## ACTIVITY
Give back, word for word, the line that contains "al_first (al_appends es a)" and every line that follows it in the data below.

## SOURCE RECORDS
Lemma al_appends_get es a idx : (length (al_entries a) <= MAX_ENTRIES)%nat ->
  al_first (al_appends es a) <= idx <= al_last (al_appends es a) ->
  al_get (al_appends es a) idx
  = if idx <=? al_last a then al_get a idx
    else with_ety_idx idx <$> es !! Z.to_nat (idx - al_last a - 1).
Proof.
  revert a. induction es as [|e es IH]; intros a Ha Hi.
  - cbn in *. destruct (Z.leb_spec idx (al_last a)); [done|lia].
  - change (al_appends (e :: es) a) with (al_appends es (al_append e a)) in *.
    assert (length (al_entries (al_append e a)) <= MAX_ENTRIES)%nat as Ha'.
    { rewrite al_append_length by done. lia. }
    assert (al_first (al_append e a) <= al_first (al_appends es (al_append e a))) as Hf.
    { unfold al_first. rewrite al_appends_length, al_appends_last by done. lia. }
    rewrite IH by done. rewrite al_append_last.
    destruct (Z.leb_spec idx (al_last a + 1)), (Z.leb_spec idx (al_last a)); try lia.
    + apply al_append_get_old; [done|lia].
    + assert (idx = al_last a + 1) as -> by lia. rewrite al_append_get.
      by replace (al_last a + 1 - al_last a - 1) with 0 by lia.
    + by replace (Z.to_nat (idx - al_last a - 1)) with (S (Z.to_nat (idx - (al_last a + 1) - 1))) by lia.
Qed.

## TASK ANSWER
  al_first (al_appends es a) <= idx <= al_last (al_appends es a) ->
  al_get (al_appends es a) idx
  = if idx <=? al_last a then al_get a idx
    else with_ety_idx idx <$> es !! Z.to_nat (idx - al_last a - 1).
Proof.
  revert a. induction es as [|e es IH]; intros a Ha Hi.
  - cbn in *. destruct (Z.leb_spec idx (al_last a)); [done|lia].
  - change (al_appends (e :: es) a) with (al_appends es (al_append e a)) in *.
    assert (length (al_entries (al_append e a)) <= MAX_ENTRIES)%nat as Ha'.
    { rewrite al_append_length by done. lia. }
    assert (al_first (al_append e a) <= al_first (al_appends es (al_append e a))) as Hf.
    { unfold al_first. rewrite al_appends_length, al_appends_last by done. lia. }
    rewrite IH by done. rewrite al_append_last.
    destruct (Z.leb_spec idx (al_last a + 1)), (Z.leb_spec idx (al_last a)); try lia.
    + apply al_append_get_old; [done|lia].
    + assert (idx = al_last a + 1) as -> by lia. rewrite al_append_get.
      by replace (al_last a + 1 - al_last a - 1) with 0 by lia.
    + by replace (Z.to_nat (idx - al_last a - 1)) with (S (Z.to_nat (idx - (al_last a + 1) - 1))) by lia.
Qed.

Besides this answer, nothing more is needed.